From Wikipedia, the free encyclopedia.

Gustav Leonhardt (30 May 1928  – 16 January 2012)[1] was a Dutch keyboard player, conductor, musicologist, teacher and editor. He was a leading figure in the movement to perform music on period instruments. Leonhardt professionally played many instruments, including the harpsichord, pipe organ, claviorganum (a combination of harpsichord and organ), clavichord, fortepiano and piano. He also conducted orchestras and choruses.

Biography

Gustav Leonhardt was born in 's-Graveland, North Holland and studied organ and harpsichord from 1947 to 1950 with Eduard Müller at the Schola Cantorum Basiliensis in Basel. In 1950, he made his debut as a harpsichordist in Vienna, where he studied musicology. He was professor of harpsichord at the Academy of Music from 1952 to 1955 and at the Amsterdam Conservatory from 1954. He was also a church organist.

Career

Leonhardt performed and conducted a variety of solo, chamber, orchestral, operatic, and choral music from the Renaissance, Baroque and Classical periods. The many composers whose music he recorded as a harpsichordist, organist, clavichordist, fortepianist, chamber musician or conductor included Johann Sebastian Bach, Carl Philipp Emanuel Bach, Wilhelm Friedemann Bach, Heinrich Biber, John Blow, Georg Böhm, William Byrd, André Campra, François Couperin, Louis Couperin, John Dowland, Jacques Duphly, Antoine Forqueray, Girolamo Frescobaldi, Johann Jakob Froberger, Orlando Gibbons, André Grétry, George Frideric Handel, Jacques-Martin Hotteterre, Jean-Baptiste Lully, Claudio Monteverdi, Wolfgang Amadeus Mozart, Georg Muffat, Johann Pachelbel, Henry Purcell, Jean-Philippe Rameau, Christian Ritter, Johann Rosenmüller, Domenico Scarlatti, Agostino Steffani, Jan Pieterszoon Sweelinck, Georg Philipp Telemann, Francisco Valls, Antonio Vivaldi, and Matthias Weckmann.

Central to Leonhardt's career was Johann Sebastian Bach.

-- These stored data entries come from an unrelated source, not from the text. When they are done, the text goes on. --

(** [kill] of a process adds the signal to the set its threads share, wakes all of
    its threads and no other, and marks exactly them for exit when the signal is
    [SIGKILL] or its action is a default that terminates; nothing else changes. *)
Theorem kill_process k cur pid signum tid task :
  k_ok k → 0 < pid → 0 < signum ≤ 64 → get_process k (Z.to_nat pid) = Some (tid, task) →
  ∃ k' p p' (force : bool) a acts, sys_kill k cur pid signum = Some (0, k', group k (Z.to_nat pid)) ∧ k_ok k' ∧
    shared_pending k !! k_signal task = Some p ∧ shared_pending k' = <[k_signal task := p']> (shared_pending k) ∧
    signals p' = Z.lor (signals p) (flag_of signum) ∧
    hands k !! k_hand task = Some acts ∧ acts !! Z.to_nat (signum - 1) = Some a ∧
    (force = true ↔ signum = 9 ∨ handler a = SIG_DFL ∧ default_signal_terminates (flag_of signum) = true) ∧
    ∀ j, tid2task k' j = if force && bool_decide (j ∈ group k (Z.to_nat pid))
                         then with_thread (with_term (Some signum)) <$> tid2task k j else tid2task k j.
Proof.
  intros Hk Hpid Hsn Hg. destruct (get_process_in _ _ _ _ Hg) as [Hin Htg].
  destruct (flag_of_bit signum Hsn) as (i & Hi & Hsi & Hfl). unfold sys_kill, bad_signum, MAX_SIG.
  rewrite (proj2 (orb_false_iff _ _)) by (split; apply Z.ltb_ge; lia). rewrite (proj2 (Z.ltb_lt 0 pid)) by done.
  rewrite Hg, (proj2 (Z.eqb_neq signum 0)) by lia. rewrite Hfl.
  destruct (send_process_spec k tid task i Hk Hin Hi) as (k1 & b & p & p' & -> & Hk1 & Hr & Hh & Hp & Hsp & Hsig & Hfo).
  destruct (should_force_spec k task tid i Hk Hin Hi) as (b' & a & acts & Ha & Hai & Hf & Hb). cbn [mbind option_bind].
  assert (b' = b) as -> by congruence. rewrite Htg.
  eexists _, p, p', b, a, acts. split_and!; [..|intros j].
  - do 2 f_equal. by rewrite <-list_fmap_compose, list_fmap_id.
  - by apply mark_threads_ok.
  - done.
  - rewrite <-Hsp. clear. generalize ((λ t : nat, (t, b)) <$> group k (Z.to_nat pid)). intros l. revert k1.
    unfold mark_threads. induction l as [|[j c] l IH]; intros k1; [done|]. simpl. rewrite IH. by destruct c.
  - done.
  - done.
  - by replace (Z.to_nat (signum - 1)) with i by lia.
  - rewrite Hb. naive_solver lia.
  - rewrite mark_threads_spec, trailing_zeros_bit by done. replace (Z.of_nat i + 1) with signum by lia.
    assert (tid2task k1 j = tid2task k j) as -> by (unfold tid2task; by rewrite Hr).
    assert ((j, true) ∈ (λ t : nat, (t, b)) <$> group k (Z.to_nat pid) ↔ b = true ∧ j ∈ group k (Z.to_nat pid)) as Hiff.
    { rewrite list_elem_of_fmap. split; [intros (x & [= <- <-] & ?); done|]. intros [-> ?]. by exists j. }
    destruct b; simpl; [|rewrite decide_False; [done|]; rewrite Hiff; naive_solver].
    case_bool_decide; [rewrite decide_True; [done|]; naive_solver|rewrite decide_False; [done|]; naive_solver].
Qed.
(* ===== verification/BTree.v ===== *)
(** * Ordered maps

    [BTreeMap] with page numbers as keys: a finite map that is read in key order,
    searched for the last entry at or below a key, and split at a key. *)

From S2P Require Import Prelude.

Local Open Scope Z_scope.

Section btree.
Context {A : Type}.
Implicit Types (m : gmap Z A) (k : Z).

Definition key_le (x y : Z * A) : Prop := x.1 ≤ y.1.

#[local] Instance key_le_dec : RelDecision key_le.
Proof. intros x y. unfold key_le. apply _. Defined.

#[local] Instance key_le_total : Total key_le.
Proof. intros x y. unfold key_le. lia. Qed.

#[local] Instance key_le_trans : Transitive key_le.
Proof. intros x y z. unfold key_le. lia. Qed.

(** [iter] *)
Definition bt_entries m : list (Z * A) := merge_sort key_le (map_to_list m).

(** [keys] *)
Definition bt_keys m : list Z := (bt_entries m).*1.

(** [range(lo..hi)] *)
Definition bt_range m (lo hi : Z) : list (Z * A) := filter (λ e, lo ≤ e.1 < hi) (bt_entries m).

(** [range(..=k).next_back()] *)
Definition bt_before m k : option (Z * A) := last (filter (λ e, e.1 ≤ k) (bt_entries m)).

(** What [split_off] leaves and what it returns. *)
Definition bt_below m k : gmap Z A := filter (λ e, e.1 < k) m.

Definition bt_from m k : gmap Z A := filter (λ e, k ≤ e.1) m.

Lemma bt_entries_perm m : bt_entries m ≡ₚ map_to_list m.
Proof. apply merge_sort_Permutation. Qed.

Lemma elem_of_entries m k x : (k, x) ∈ bt_entries m ↔ m !! k = Some x.
Proof. rewrite bt_entries_perm. apply elem_of_map_to_list. Qed.

Lemma elem_of_bt_keys m k : k ∈ bt_keys m ↔ is_Some (m !! k).
Proof.
  unfold bt_keys. rewrite list_elem_of_fmap. split.
  - intros ([k' x] & -> & Hin%elem_of_entries). by eexists.
  - intros [x Hx]. exists (k, x). by rewrite elem_of_entries.
Qed.

Lemma bt_keys_nodup m : NoDup (bt_keys m).
Proof. unfold bt_keys. rewrite bt_entries_perm. apply NoDup_fst_map_to_list. Qed.

Definition ascending (l : list (Z * A)) : Prop := StronglySorted (λ x y : Z * A, x.1 < y.1) l.

Lemma bt_entries_ascending m : ascending (bt_entries m).
Proof.
  assert (StronglySorted key_le (bt_entries m)) as Hs by (apply Sorted_StronglySorted, Sorted_merge_sort; apply _).
  pose proof (bt_keys_nodup m) as Hn. unfold bt_keys in Hn. unfold ascending. revert Hs Hn.
  generalize (bt_entries m). intros l Hs. induction Hs as [|x l Hs IH Hx]; intros Hn; [constructor|].
  rewrite fmap_cons in Hn. apply NoDup_cons in Hn as [Hnin Hn]. constructor; [by apply IH|].
  rewrite Forall_forall in Hx |- *. intros y Hy. specialize (Hx y Hy). unfold key_le in Hx.
  assert (x.1 ≠ y.1) by (intros Heq; apply Hnin; rewrite Heq; by apply list_elem_of_fmap_2). lia.
Qed.

Lemma ascending_app l1 l2 e : ascending (l1 ++ e :: l2) →
  ascending (l1 ++ l2) ∧ (∀ y, y ∈ l1 → y.1 < e.1) ∧ (∀ y, y ∈ l2 → e.1 < y.1).
Proof.
  unfold ascending. induction l1 as [|x l1 IH]; simpl; intros Hs.
  - apply StronglySorted_inv in Hs as [Hs Hx]. rewrite Forall_forall in Hx.
    split_and!; [done|by intros y ?%not_elem_of_nil|done].
  - apply StronglySorted_inv in Hs as [Hs Hx]. destruct (IH Hs) as (H1 & H2 & H3). rewrite Forall_forall in Hx.
    split_and!; [|set_solver|done]. constructor; [done|]. rewrite Forall_forall. intros y Hy. apply Hx. set_solver.
Qed.

Lemma last_greatest (l : list (Z * A)) e : ascending l → last l = Some e → e ∈ l ∧ ∀ y, y ∈ l → y.1 ≤ e.1.
Proof.
  intros Hs Hl. rewrite last_Some in Hl. destruct Hl as [l' ->].
  apply ascending_app in Hs as (_ & Hl & _). split; [set_solver|]. intros y [Hy|Hy]%elem_of_app.
  - specialize (Hl y Hy). lia.
  - apply list_elem_of_singleton in Hy as ->. lia.
Qed.

Lemma ascending_filter (P : Z * A → Prop) `{!∀ x, Decision (P x)} l : ascending l → ascending (filter P l).
Proof.
  unfold ascending. induction 1 as [|x l Hs IH Hx]; [constructor|]. rewrite filter_cons. destruct (decide _); [|done].
  constructor; [done|]. rewrite Forall_forall in Hx |- *. intros y [_ Hy]%list_elem_of_filter. by apply Hx.
Qed.

(** The entry found is the last one at or below the key. *)
Lemma bt_before_Some m k k' x :
  bt_before m k = Some (k', x) ↔ m !! k' = Some x ∧ k' ≤ k ∧ ∀ j, is_Some (m !! j) → j ≤ k → j ≤ k'.
Proof.
  unfold bt_before. pose proof (ascending_filter (λ e, e.1 ≤ k) _ (bt_entries_ascending m)) as Hs. split.
  - intros Hl. destruct (last_greatest _ _ Hs Hl) as [[Hk Hin]%list_elem_of_filter Hmax]. simpl in *.
    split_and!; [by apply elem_of_entries|done|]. intros j [y Hy] Hj. apply (Hmax (j, y)), list_elem_of_filter.
    by rewrite elem_of_entries.
  - intros (Hx & Hk & Hmax). assert ((k', x) ∈ filter (λ e, e.1 ≤ k) (bt_entries m)) as Hin
      by (apply list_elem_of_filter; by rewrite elem_of_entries).
    destruct (last (filter _ _)) as [[j y]|] eqn:Hl; [|apply last_None in Hl; rewrite Hl in Hin; by apply not_elem_of_nil in Hin].
    destruct (last_greatest _ _ Hs Hl) as [[Hj Hy%elem_of_entries]%list_elem_of_filter Hgr]. simpl in *.
    specialize (Hgr _ Hin). specialize (Hmax j ltac:(by eexists) Hj). simpl in Hgr. assert (j = k') as -> by lia. congruence.
Qed.

Lemma bt_before_None m k : bt_before m k = None ↔ ∀ j, is_Some (m !! j) → k < j.
Proof.
  unfold bt_before. rewrite last_None. split.
  - intros Hn j [x Hx]. destruct (decide (k < j)); [done|]. exfalso. apply (not_elem_of_nil (j, x)). rewrite <-Hn.
    apply list_elem_of_filter. rewrite elem_of_entries. split; [simpl; lia|done].
  - intros Hn. apply elem_of_nil_inv. intros [j x] [Hj Hx%elem_of_entries]%list_elem_of_filter. simpl in Hj.
    specialize (Hn j ltac:(by eexists)). lia.
Qed.

Lemma lookup_bt_below m k j : bt_below m k !! j = if decide (j < k) then m !! j else None.
Proof.
  unfold bt_below. destruct (decide _) as [Hj|Hj].
  - destruct (m !! j) as [x|] eqn:Hx; [by rewrite map_lookup_filter_Some|]. apply map_lookup_filter_None. by left.
  - apply map_lookup_filter_None. right. simpl. intros; lia.
Qed.

Lemma lookup_bt_from m k j : bt_from m k !! j = if decide (k ≤ j) then m !! j else None.
Proof.
  unfold bt_from. destruct (decide _) as [Hj|Hj].
  - destruct (m !! j) as [x|] eqn:Hx; [by rewrite map_lookup_filter_Some|]. apply map_lookup_filter_None. by left.
  - apply map_lookup_filter_None. right. simpl. intros; lia.
Qed.

Lemma bt_split m k : bt_below m k ∪ bt_from m k = m ∧ bt_below m k ##ₘ bt_from m k.
Proof.
  split.
  - apply map_eq. intros j. rewrite lookup_union, lookup_bt_below, lookup_bt_from.
    destruct (decide (j < k)), (decide (k ≤ j)); try lia; by destruct (m !! j).
  - apply map_disjoint_spec. intros j x y. rewrite lookup_bt_below, lookup_bt_from.
    destruct (decide (j < k)), (decide (k ≤ j)); try lia; done.
Qed.

Lemma elem_of_bt_range m lo hi k x : (k, x) ∈ bt_range m lo hi ↔ m !! k = Some x ∧ lo ≤ k < hi.
Proof. unfold bt_range. rewrite list_elem_of_filter, elem_of_entries. simpl. tauto. Qed.
End btree.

Leonhardt first recorded music of the composer in the early 1950s, with recordings in 1953 of the Goldberg Variations and The Art of Fugue. The latter embodies the thesis he had published the previous year arguing that the work was intended for the keyboard, a conclusion now widely accepted. The recordings helped establish his reputation as a distinguished harpsichordist and Bach interpreter. In 1954 he led the Leonhardt Baroque Ensemble with the English countertenor Alfred Deller in a pioneering recording of two Bach cantatas. The Ensemble included his wife Marie Leonhardt (born 1928), Eduard Melkus (violins), Alice Harnoncourt-Hoffelner (violin, viola), Nikolaus Harnoncourt (cello) and Michel Piguet (oboe).

In 1971, Leonhardt and Harnoncourt undertook the project of recording the complete Bach cantatas; the two conductors divided up the cantatas and recorded their assigned cantatas with their own ensembles. The project, the first cycle on period instruments, ended up taking nineteen years, from 1971 to 1990. In addition, Leonhardt recorded Bach's St Matthew Passion, Mass in B minor, Magnificat, and the complete secular cantatas, as well as the harpsichord concertos, Brandenburg concertos, and most of his chamber and keyboard music; he recorded Bach's Goldberg Variations (three times), Partitas (twice), The Art of Fugue (twice), The Well-Tempered Clavier, French Suites, English Suites (twice), Inventions and Sinfonias, and many other individual works for the harpsichord, clavichord, or organ. To the surprise of some of his associates,[2] Leonhardt accepted the role of Johann Sebastian Bach (played in a wig) in The Chronicle of Anna Magdalena Bach, a 1968 film by Jean-Marie Straub and Danièle Huillet.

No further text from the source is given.